Reproduce all the entries beneath this sentence exactly.

== Excerpted data ==
---+---
(** X3. A delete POST on an existing record removes that row and no other:
    the table has one row less, the key sequence is as before, one success
    message containing "deleted successfully" is queued and the reply
    redirects to the list view. *)
Theorem delete_removes_record request pk s row :
  rows s !! pk = Some row →
  method request = "POST" →
  let s' := store_after (todo_delete request pk) s in
  rows s' !! pk = None
  ∧ (∀ pk', pk' ≠ pk → rows s' !! pk' = rows s !! pk')
  ∧ S (size (rows s')) = size (rows s)
  ∧ last_id s' = last_id s
  ∧ (∃ m, notices_of (todo_delete request pk) s = [m]
          ∧ level m = SUCCESS
          ∧ contains (lit "deleted successfully") (text m) = true)
  ∧ outcome_of (todo_delete request pk) s = Done (Redirect "todos:todo_list").
Proof.
  intros Hpk Hm s'. subst s'. unfold store_after, notices_of, outcome_of.
  erewrite serve_delete_post by done. simpl. split_and!; try done.
  - apply lookup_delete_eq.
  - intros pk' Hne. by apply lookup_delete_ne.
  - rewrite map_size_delete, Hpk.
    assert (size (rows s) ≠ 0%nat).
    { intros Hz. apply map_size_empty_inv in Hz. rewrite Hz in Hpk.
      by rewrite lookup_empty in Hpk. }
    simpl. lia.
  - eexists. split_and!; reflexivity.
Qed.

(** X4. Once a record is deleted its id has no record: update, delete and
    toggle on it raise [Http404], and the list view shows no todo with
    that id. *)
Theorem deleted_id_is_gone now request request' pk s row :
  rows s !! pk = Some row →
  method request = "POST" →
  let s' := store_after (todo_delete request pk) s in
  outcome_of (todo_update now request' pk) s' = Http404
  ∧ outcome_of (todo_delete request' pk) s' = Http404
  ∧ outcome_of (todo_toggle now request' pk) s' = Http404
  ∧ pk ∉ id <$> listed (outcome_of (todo_list request') s').
Proof.
  intros Hpk Hm s'.
  assert (Hgone : rows s' !! pk = None).
  { subst s'. unfold store_after. erewrite serve_delete_post by done.
    apply lookup_delete_eq. }
  clearbody s'. unfold outcome_of.
  rewrite serve_update_missing, serve_delete_missing, serve_toggle_missing,
    serve_list by done.
  split_and!; try done. simpl.
  intros Hin. apply list_elem_of_fmap in Hin as (todo & -> & Hin).
  rewrite merge_sort_Permutation in Hin.
  apply list_elem_of_fmap in Hin as ([k r] & -> & Hin).
  apply elem_of_map_to_list in Hin. simpl in Hgone. congruence.
Qed.

(** X5. A request to the delete page that is not a POST only asks for
    confirmation: it renders the confirmation page with the stored record,
    with status 200, and neither changes the table nor queues a message. *)
Theorem delete_asks_first request pk s row :
  rows s !! pk = Some row →
  method request ≠ "POST" →
  outcome_of (todo_delete request pk) s
    = Done (Render "todos/todo_confirm_delete.html"
              [("todo", VTodo {| id := pk; title := row_title row;
                                 completed := row_completed row;
                                 created_at := row_created_at row;
                                 updated_at := row_updated_at row |})])
  ∧ status_code (outcome_of (todo_delete request pk) s) = 200
  ∧ store_after (todo_delete request pk) s = s
  ∧ notices_of (todo_delete request pk) s = [].
Proof.
  intros Hpk Hm. unfold store_after, notices_of, outcome_of.
  erewrite serve_delete_get by done. done.
Qed.

End delete.

(** ** Replies *)

Section replies.

Implicit Types (s : Store) (request : HttpRequest) (now pk : Z).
---+---
== Task output ==
(** X3. A delete POST on an existing record removes that row and no other:
    the table has one row less, the key sequence is as before, one success
    message containing "deleted successfully" is queued and the reply
    redirects to the list view. *)
Theorem delete_removes_record request pk s row :
  rows s !! pk = Some row →
  method request = "POST" →
  let s' := store_after (todo_delete request pk) s in
  rows s' !! pk = None
  ∧ (∀ pk', pk' ≠ pk → rows s' !! pk' = rows s !! pk')
  ∧ S (size (rows s')) = size (rows s)
  ∧ last_id s' = last_id s
  ∧ (∃ m, notices_of (todo_delete request pk) s = [m]
          ∧ level m = SUCCESS
          ∧ contains (lit "deleted successfully") (text m) = true)
  ∧ outcome_of (todo_delete request pk) s = Done (Redirect "todos:todo_list").
Proof.
  intros Hpk Hm s'. subst s'. unfold store_after, notices_of, outcome_of.
  erewrite serve_delete_post by done. simpl. split_and!; try done.
  - apply lookup_delete_eq.
  - intros pk' Hne. by apply lookup_delete_ne.
  - rewrite map_size_delete, Hpk.
    assert (size (rows s) ≠ 0%nat).
    { intros Hz. apply map_size_empty_inv in Hz. rewrite Hz in Hpk.
      by rewrite lookup_empty in Hpk. }
    simpl. lia.
  - eexists. split_and!; reflexivity.
Qed.

(** X4. Once a record is deleted its id has no record: update, delete and
    toggle on it raise [Http404], and the list view shows no todo with
    that id. *)
Theorem deleted_id_is_gone now request request' pk s row :
  rows s !! pk = Some row →
  method request = "POST" →
  let s' := store_after (todo_delete request pk) s in
  outcome_of (todo_update now request' pk) s' = Http404
  ∧ outcome_of (todo_delete request' pk) s' = Http404
  ∧ outcome_of (todo_toggle now request' pk) s' = Http404
  ∧ pk ∉ id <$> listed (outcome_of (todo_list request') s').
Proof.
  intros Hpk Hm s'.
  assert (Hgone : rows s' !! pk = None).
  { subst s'. unfold store_after. erewrite serve_delete_post by done.
    apply lookup_delete_eq. }
  clearbody s'. unfold outcome_of.
  rewrite serve_update_missing, serve_delete_missing, serve_toggle_missing,
    serve_list by done.
  split_and!; try done. simpl.
  intros Hin. apply list_elem_of_fmap in Hin as (todo & -> & Hin).
  rewrite merge_sort_Permutation in Hin.
  apply list_elem_of_fmap in Hin as ([k r] & -> & Hin).
  apply elem_of_map_to_list in Hin. simpl in Hgone. congruence.
Qed.

(** X5. A request to the delete page that is not a POST only asks for
    confirmation: it renders the confirmation page with the stored record,
    with status 200, and neither changes the table nor queues a message. *)
Theorem delete_asks_first request pk s row :
  rows s !! pk = Some row →
  method request ≠ "POST" →
  outcome_of (todo_delete request pk) s
    = Done (Render "todos/todo_confirm_delete.html"
              [("todo", VTodo {| id := pk; title := row_title row;
                                 completed := row_completed row;
                                 created_at := row_created_at row;
                                 updated_at := row_updated_at row |})])
  ∧ status_code (outcome_of (todo_delete request pk) s) = 200
  ∧ store_after (todo_delete request pk) s = s
  ∧ notices_of (todo_delete request pk) s = [].
Proof.
  intros Hpk Hm. unfold store_after, notices_of, outcome_of.
  erewrite serve_delete_get by done. done.
Qed.

End delete.

(** ** Replies *)

Section replies.

Implicit Types (s : Store) (request : HttpRequest) (now pk : Z).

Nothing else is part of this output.